"No," she said, waiting until he was gone before she spoke again.—"We shall go to Cousin Will's now, father. I wish to say good-night to him."
"Very well, my dear. I'll leave you to read to him while I run round to see if any letters have come. I feel confident somebody will answer my advertisement about the scissors."
CHAPTER V.
A luxurious apartment, of which the most salient features were excess of heat and color. A glowing fire burned in the grate. Persian rugs, richly-tinted curtains, tiger and leopard skins, light and gilding on every side, threw into more miserable contrast Laidley's pinched, pallid face as he stood in the midst.
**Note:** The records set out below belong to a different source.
(* ===== verification/PolicyEngine.v ===== *)
(** * The policy engine

    Models [PolicyEngine] of [src/src/policy/mod.rs]: the policy list with its load
    tickets, pattern matching on credentials and principals, the condition
    evaluator [eval_pair], the layered rate limits of the allow tier, and
    [evaluate_inner] with its callers.  Evaluation runs in a state monad over the
    rate-limit counters; the mutable locals that the tier closure captures
    ([deny_policy], [guard_hint], [broadened_prompt]) are fields of [EvalState].
    The read lock on the policy list is held for a whole evaluation, so the list is
    an argument. *)

From stdpp Require Import base gmap strings list.
From Stdlib Require Import Ascii ZArith Lia.
From S2P Require Import Prelude RustStr PolicyTypes Precedence UrlCanon RateLimit Json Kernel.

(** ** Data *)

(** [RefusalClass] of [refusal.rs]. *)
Inductive RefusalClass :=
| RC_NotGranted | RC_PolicyDeny | RC_KillFence | RC_RateLimit | RC_SpendCap
| RC_CrossTenant | RC_TokenUnusable | RC_LlmChannelOnly | RC_ModelUnpriced
| RC_ModifierUnpriced | RC_ProviderDisabled | RC_CapabilityUndeclared
| RC_ApprovalUnavailable | RC_DecisionUnavailable.

(** [DenyCause::refusal_class]. *)
Definition refusal_class (c : DenyCause) : RefusalClass :=
  match c with
  | DC_Halt => RC_KillFence
  | DC_RateLimit => RC_RateLimit
  | DC_SpendCap => RC_SpendCap
  | DC_Rule | DC_UrlUncanonical | DC_Default => RC_PolicyDeny
  end.

(** [Want]. *)
Record Want := { want_narrow : bool; want_wide : bool }.
Definition NARROW : Want := {| want_narrow := true; want_wide := false |}.
Definition WIDE : Want := {| want_narrow := false; want_wide := true |}.

(** [same]. *)
Definition same (v : bool) : bool * bool := (v, v).

(** [SpendAttempt]. *)
Record SpendAttempt := { sp_asset : string; sp_amount : Z }.

(** [EvalInput]. *)
Record EvalInput := {
  in_credential_alias : string;
  in_url : option string;
  in_method : option string;
  in_action : option string;
  in_principal : option Principal;
  in_spend : option SpendAttempt;
}.
(** The prompt tier: some prompt rule matches exactly; if none does, the broadened
    flag records whether one matches broadened. *)
Lemma scan_rules_prompt record name rs s :
  pure_tier record PA_Prompt rs →
  let s' := (scan_rules clk input record PA_Prompt name rs s).2 in
  (scan_rules clk input record PA_Prompt name rs s).1
    = existsb (λ r, has_act PA_Prompt r && narrow record r) rs
  ∧ same_counters s s'
  ∧ (existsb (λ r, has_act PA_Prompt r && narrow record r) rs = false →
     es_broadened_prompt s'
     = es_broadened_prompt s || existsb (λ r, has_act PA_Prompt r && broadened r) rs).
Proof.
  revert s. induction rs as [|r rs IH]; intros s Hp; simpl; [by rewrite orb_false_r|].
  assert (Hp' : pure_tier record PA_Prompt rs) by (intros x Hx; apply Hp; by constructor).
  unfold has_act at 1 3 5. destruct (decide (action r = PA_Prompt)) as [Ha|Ha].
  - rewrite bool_decide_false, !bool_decide_true by naive_solver.
    destruct (tier_rule_prompt record r s Ha) as (H1 & H2 & H3);
      [apply Hp; [constructor|done]|].
    unfold st_bind, st_ret.
    destruct (tier_rule_matches clk input record r s) as [m s']. simpl in *. subst m.
    destruct (narrow record r); simpl; [done|].
    destruct (IH s' Hp') as (I1 & I2 & I3). rewrite I1. split_and!; [done| |].
    + by eapply same_counters_trans.
    + intros Hf. rewrite I3, H3 by done. simpl. by rewrite orb_assoc.
  - rewrite bool_decide_true, !bool_decide_false by done. by apply IH.
Qed.

Definition all_rules (ps : list Policy) : list PolicyRule := ps ≫= rules.

Lemma pure_tier_app record a rs rs' :
  pure_tier record a (rs ++ rs') ↔ pure_tier record a rs ∧ pure_tier record a rs'.
Proof. unfold pure_tier. setoid_rewrite elem_of_app. naive_solver. Qed.

Lemma scan_policies_deny record ps s :
  pure_tier record PA_Deny (all_rules ps) →
  (scan_policies clk input record PA_Deny ps s).1
    = existsb (λ r, has_act PA_Deny r && wide record r) (all_rules ps)
  ∧ same_counters s (scan_policies clk input record PA_Deny ps s).2
  ∧ es_broadened_prompt (scan_policies clk input record PA_Deny ps s).2
    = es_broadened_prompt s.
Proof.
  revert s. induction ps as [|p ps IH]; intros s Hp; cbn [scan_policies]; [done|].
  unfold all_rules in *. rewrite bind_cons in *. apply pure_tier_app in Hp as [Hp1 Hp2].
  destruct (scan_rules_deny record (policy_name p) (rules p) s Hp1) as (H1 & H2 & H3).
  unfold st_bind. destruct (scan_rules _ _ _ _ _ _ _) as [m s']. simpl in *. subst m.
  rewrite existsb_app. destruct (existsb _ (rules p)); simpl; [done|].
  destruct (IH s' Hp2) as (I1 & I2 & I3). rewrite I1, I3, H3. split_and!; [done| |done].
  by eapply same_counters_trans.
Qed.

Lemma scan_policies_prompt record ps s :
  pure_tier record PA_Prompt (all_rules ps) →
  let s' := (scan_policies clk input record PA_Prompt ps s).2 in
  (scan_policies clk input record PA_Prompt ps s).1
    = existsb (λ r, has_act PA_Prompt r && narrow record r) (all_rules ps)
  ∧ same_counters s s'
  ∧ (existsb (λ r, has_act PA_Prompt r && narrow record r) (all_rules ps) = false →
     es_broadened_prompt s'
     = es_broadened_prompt s
       || existsb (λ r, has_act PA_Prompt r && broadened r) (all_rules ps)).
Proof.
  revert s. induction ps as [|p ps IH]; intros s Hp; cbn [scan_policies].
  { simpl. by rewrite orb_false_r. }
  unfold all_rules in *. rewrite bind_cons in *. apply pure_tier_app in Hp as [Hp1 Hp2].
  destruct (scan_rules_prompt record (policy_name p) (rules p) s Hp1) as (H1 & H2 & H3).
  unfold st_bind. destruct (scan_rules _ _ _ _ _ _ _) as [m s']. simpl in H1, H2, H3. subst m.
  rewrite !existsb_app. destruct (existsb (λ r, _ && narrow _ _) (rules p)); simpl; [done|].
  destruct (IH s' Hp2) as (I1 & I2 & I3). rewrite I1. split_and!; [done| |].
  - by eapply same_counters_trans.
  - intros Hf. rewrite I3, H3 by done. by rewrite orb_assoc.
Qed.

End tiers.

End facts.
(* ===== verification/PolicyDecision.v ===== *)
(** * The decision of the policy engine

    The allow tier and the whole of [evaluate_inner] against a reference decision,
    and the theorems a reader of a policy relies on: a kill always denies, an
    explicit deny beats everything but a kill, the order of the policies does not
    matter, an allow respects every cap that applies, a denied request charges
    nothing, and the composition with the permit kernel. *)

From stdpp Require Import base gmap strings list.
From Stdlib Require Import Ascii ZArith Lia.
From S2P Require Import Prelude RustStr PolicyTypes Precedence UrlCanon RateLimit Json Kernel.
From S2P Require Import PolicyEngine PolicyEngineFacts.

Section decision.
Context {UC : UrlCrate} {GC : GlobCrate} {EC : UrlEncodingCrate}.
Context {SJ : SerdeJson} {SH : Sha256}.
Context (clk : Clock).

(** ** The allow tier *)

Lemma push_guards_spec gs ls :
  NoDup gs →
  NoDup (push_guards gs ls) ∧ ∀ g, g ∈ push_guards gs ls ↔ g ∈ gs ∨ g ∈ ls.
Proof.
  revert gs. induction ls as [|l ls IH]; intros gs Hnd; simpl.
  - split; [done|]. intros g. split; [by left|]. intros [?|H]; [done|by apply elem_of_nil in H].
  - case_bool_decide as Hin.
    + destruct (IH gs Hnd) as [H1 H2]. split; [done|]. intros g. rewrite H2, elem_of_cons.
      naive_solver.
    + destruct (IH (gs ++ [l])) as [H1 H2].
      { apply NoDup_app. split_and!; [done| |apply NoDup_singleton].
        intros x Hx ->%list_elem_of_singleton. done. }
      split; [done|]. intros g. rewrite H2, elem_of_app, list_elem_of_singleton, elem_of_cons.
      naive_solver.
Qed.

Section tier.
Context (input : EvalInput) (t : NaiveTime).
Hypothesis Ht : ∀ n, local_time clk n = t.

(** An allow rule whose conditions, apart from its top-level limits, do not touch
    the counters. *)
Definition flat_allow (record : bool) (rs : list PolicyRule) : Prop :=
  ∀ r, r ∈ rs → action r = PA_Allow → Forall (pure_cond record) (rest_of (condition r)).
(** A request no policy applies to is denied by a fail-closed engine, with the
    default cause, and nothing is read or charged. *)
Theorem no_policy_is_denied input ps record s :
  (∀ p, p ∈ ps → applies input p = false) →
  evaluate_inner clk input ps true record s
  = (PD_Deny "no_policy: no policy matches this credential (default-deny enforcement)",
     Some DC_Default, s).
Proof.
  intros Hn. unfold evaluate_inner.
  replace (List.filter (applies input) ps) with (@nil Policy).
  - unfold url_precheck. destruct (in_url input) as [u|]; [by destruct (canonical_url u)|done].
  - symmetry. induction ps as [|p ps IH]; simpl; [done|].
    rewrite (Hn p) by constructor. apply IH. intros q Hq. apply Hn. by constructor.
Qed.

(** ** From the engine to an admission witness *)

Lemma rule_guards_occurs c :
  rule_guards c = true ↔ ∃ d, occurs d c ∧ is_rate_limit d || is_spend_cap d = true.
Proof.
  apply (walk_occurs (λ d, is_rate_limit d || is_spend_cap d)); by try intros [].
Qed.

(** A halted principal never gets an admission witness: observe mode does not
    downgrade a halt, the gate refuses, and the engine is unchanged. *)
Theorem halted_is_never_admitted e q observe_tenant approval_required :
  is_halted (policies e) (eval_input q (policy_url (q_params q))) = true →
  kernel_admit (evaluate_for_admission clk e q observe_tenant).1 approval_required = Err PolicyDenied
  ∧ (evaluate_for_admission clk e q observe_tenant).2 = e.
Proof.
  intros Hh. unfold evaluate_for_admission.
  destruct (evaluate_inner_killed clk (eval_input q (policy_url (q_params q)))
    (policies e) (default_deny e) true (counters e) Hh) as (Hd & Hs & _).
  destruct (evaluate_inner _ _ _ _ _ _) as [[d c] s']. simpl in Hd, Hs. subst s'.
  rewrite Hh. split; [|by destruct e].
  unfold kernel_admit, witness_from, admission_gate, verdict. simpl.
  rewrite !andb_false_r. by destruct d.
Qed.

(** Observe mode lets a denied request run only for an observe tenant, only when no
    kill applies to it and no policy that applies to it holds a spend cap or a rate
    limit at any depth; the judged subject is the query's own. *)
Theorem observed_deny_waives_no_guard e q observe_tenant w :
  kernel_admit (evaluate_for_admission clk e q observe_tenant).1 false = Ok w →
  aw_kind w = AK_ObservedDeny →
  let input := eval_input q (policy_url (q_params q)) in
  observe_tenant = true ∧ query_subject q = Some (aw_subject w)
  ∧ ∀ p, p ∈ policies e → applies input p = true →
      kill p = false
      ∧ ∀ r d, r ∈ rules p → occurs d (condition r) →
          is_rate_limit d = false ∧ is_spend_cap d = false.
Proof.
  unfold kernel_admit, witness_from, admission_gate, verdict, evaluate_for_admission.
  destruct (evaluate_inner _ _ _ _ _ _) as [[d c] s']. simpl.
  destruct d; simpl; [|destruct (observe_tenant && _ && _) eqn:Eo|]; try done.
  - destruct (query_subject q); simpl; [|done]. by intros [= <-].
  - destruct (query_subject q) as [subj|]; simpl; [|done]. intros [= <-] _.
    rewrite !andb_true_iff, !negb_true_iff in Eo. destruct Eo as [[-> Hh] Hg].
    split_and!; [done|done|]. intros p Hp Hap. split.
    + rewrite is_halted_matching, existsb_false_elem_of in Hh. apply Hh.
      by apply elem_of_filter_bool.
    + intros r d Hr Ho. unfold has_resource_guard in Hg. rewrite existsb_false_elem_of in Hg.
      assert (Hin : p ∈ List.filter (applies (eval_input q (policy_url (q_params q)))) (policies e))
        by (by apply elem_of_filter_bool).
      specialize (Hg p Hin). rewrite existsb_false_elem_of in Hg. specialize (Hg r Hr).
      apply orb_false_iff. rewrite <- not_true_iff_false in Hg |- *.
      rewrite rule_guards_occurs in Hg. naive_solver.
Qed.

End theorems.

(** ** Load tickets *)

(** One step of a process that loads policies: take a ticket, or apply a list that
    was read under one. *)
Inductive load_op := OpBegin | OpLoad (ticket : Z) (ps : list Policy).

Definition load_step (e : PolicyEngine) (o : load_op) : PolicyEngine :=
  match o with
  | OpBegin => (begin_load e).2
  | OpLoad ticket ps => (load_policies_if_newer e ticket ps).2
  end.

(** Whatever the interleaving of ticket taking and loading, the engine ends with the
    list read under the newest ticket that was applied (or its old list, when no
    load was newer), so a stale list never replaces a newer one. *)
Theorem newest_load_wins e ops :
  let e' := foldl load_step e ops in
  (applied_load_ticket e <= applied_load_ticket e')%Z
  ∧ (∀ ticket ps, OpLoad ticket ps ∈ ops → ticket <= applied_load_ticket e')%Z
  ∧ ((policies e' = policies e ∧ applied_load_ticket e' = applied_load_ticket e)
     ∨ OpLoad (applied_load_ticket e') (policies e') ∈ ops).
Proof.
  revert e. induction ops as [|o ops IH]; intros e; simpl.
  { split_and!; [done| |by left]. intros ticket ps H. by apply elem_of_nil in H. }
  destruct (IH (load_step e o)) as (H1 & H2 & H3). setoid_rewrite elem_of_cons.
  destruct o as [|ticket ps]; simpl in *.
  - split_and!; [done|naive_solver|naive_solver].
  - unfold load_policies_if_newer in *.
    destruct (Z.leb_spec ticket (applied_load_ticket e)); simpl in *.
    + split_and!; [done| |naive_solver]. intros t' ps' [[= -> ->]|H']; [lia|eauto].
    + split_and!; [lia| |].
      * intros t' ps' [[= -> ->]|H']; [lia|eauto].
      * right. destruct H3 as [[-> ->]|H3]; [by left|by right].
Qed.
(* ===== verification/KillFence.v ===== *)
(** * The durable kill fence

    Models [src/src/policy/kill_fence.rs] and the vault operations of
    [src/src/storage/file.rs] that keep the fence: [store_policy], [delete_policy],
    [kill_fence_epoch], [kill_fence_check], [kill_fence_ack] and the kill-mark part of
    [gc_vault_at].  Each of them runs under the vault's cross-process lock, so an
    execution is a sequence of [fence_op]s.

    The promise of the fence: once a kill policy that matches some work is stored,
    that work stays refused through lifts and garbage collection, as long as no other
    kill is stored under the same id; a kill stored over it with another scope forgets
    the first one. *)

From stdpp Require Import base gmap strings list pretty sorting.
From Stdlib Require Import Ascii ZArith Lia.
From S2P Require Import Prelude RustStr PolicyTypes UrlCanon RateLimit BTree Json Kernel.
From S2P Require Import PolicyEngine.

Open Scope Z_scope.

(** ** Data *)

(** [KillMark]. *)
Record KillMark := {
  km_credential_pattern : string;
  km_principal_pattern : option string;
  km_epoch : Z;
  km_stored_at : option DateTime;
}.

(** [KillFenceState]. *)
Record KillFenceState := {
  kf_epoch : Z;
  kf_marks : BTreeMap string KillMark;
}.

(** [KillFenceQuery]. *)
Record KillFenceQuery := {
  kq_credential_alias : string;
  kq_principal : option Principal;
  kq_admitted_epoch : Z;
}.

(** [KillFenceVerdict]. *)
Inductive KillFenceVerdict :=
| KF_Clear
| KF_Halted (policy_id : string)
| KF_KilledSinceAdmission (policy_id : string) (epoch : Z).

(** ** Operations on the fence *)

(** [KillFenceState::record_store]; [now] is [Utc::now()]. *)
Definition record_store (now : DateTime) (s : KillFenceState) (p : Policy)
    : option Z * KillFenceState :=
  if negb (kill p) then (None, s)
  else
    let epoch := u64_saturating_add (kf_epoch s) 1 in
    (Some epoch,
     {| kf_epoch := epoch;
        kf_marks := bt_insert (policy_id p)
          {| km_credential_pattern := credential_pattern p;
             km_principal_pattern := principal_pattern p;
             km_epoch := epoch; km_stored_at := Some now |} (kf_marks s) |}).

(** The mark with its timestamp set, and whether [stamp_unstamped] counts it. *)
Definition stamp (now : DateTime) (m : KillMark) : KillMark :=
  match km_stored_at m with
  | None => {| km_credential_pattern := km_credential_pattern m;
               km_principal_pattern := km_principal_pattern m;
               km_epoch := km_epoch m; km_stored_at := Some now |}
  | Some _ => m
  end.

(** [KillFenceState::stamp_unstamped]. *)
Definition stamp_unstamped (now : DateTime) (s : KillFenceState) : nat * KillFenceState :=
  (length (List.filter (λ e : string * KillMark, bool_decide (km_stored_at e.2 = None)) (kf_marks s)),
   {| kf_epoch := kf_epoch s; kf_marks := prod_map id (stamp now) <$> kf_marks s |}).

(** [KILL_MARK_GC_GRACE_SECS]. *)
Definition KILL_MARK_GC_GRACE_SECS : Z := 24 * 60 * 60.

(** [Iterator::min] on [u64]. *)
Definition iter_min (l : list Z) : option Z :=
  match l with [] => None | e :: l' => Some (foldl Z.min e l') end.

(** The filter of [dead_kill_marks]. *)
Definition mark_is_dead (is_stored_kill : string → bool) (oldest_live : option Z)
    (now : DateTime) (e : string * KillMark) : bool :=
  negb (is_stored_kill e.1)
  && match km_stored_at e.2 with
     | Some t => KILL_MARK_GC_GRACE_SECS <=? num_seconds (now - t)
     | None => false
     end
  && match oldest_live with Some e' => km_epoch e.2 <=? e' | None => true end.

(** [dead_kill_marks]. *)
Definition dead_kill_marks (s : KillFenceState) (is_stored_kill : string → bool)
    (live_admitted : list Z) (now : DateTime) : list string :=
  (List.filter (mark_is_dead is_stored_kill (iter_min live_admitted) now) (kf_marks s)).*1.

(** [KillFenceVerdict::is_clear]. *)
Definition is_clear (v : KillFenceVerdict) : bool :=
  match v with KF_Clear => true | _ => false end.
His back was to the fire, his claw-like hands behind him, opening and shutting mechanically as if to grasp the heat, his pale eyes blinking through his eye-glasses on Jane standing before him.
"Do I understand what you say?" in a tone of blank amazement. "That you, a child, come here to a dying man to assert your claim to his property! It is incredible that you came of your own free will. Who sent you?"
"Nobody, Cousin Will. It seemed to me the thing I ought to do. I do wish you would sit down," anxiously. "You are not able to stand."
He sank into a chair: "Bring me some wine."
She brought the wine, tucked the leopard skins about him, wiped his forehead tenderly, placed a cushion beneath his feet. He shivered, closed his eyes for a moment, then fixed them on her: "Now go on."
She did go on without the slightest hesitation, without even a flush of color, quick as her blood was to come and go when she was moved. The thing she had to do evidently seemed to her exceedingly simple and easy: "I knew you did not see the matter just as it is, or there would be no difficulty about it. No one else seemed willing to speak to you, and so I came myself."
He put out his hand toward the wine: she set it within his reach, and resumed her place, one arm resting on the mantel-shelf, looking down at him. There was only that sorrowful pity in her face with which any large-hearted, healthy woman would look at a diseased, dying man.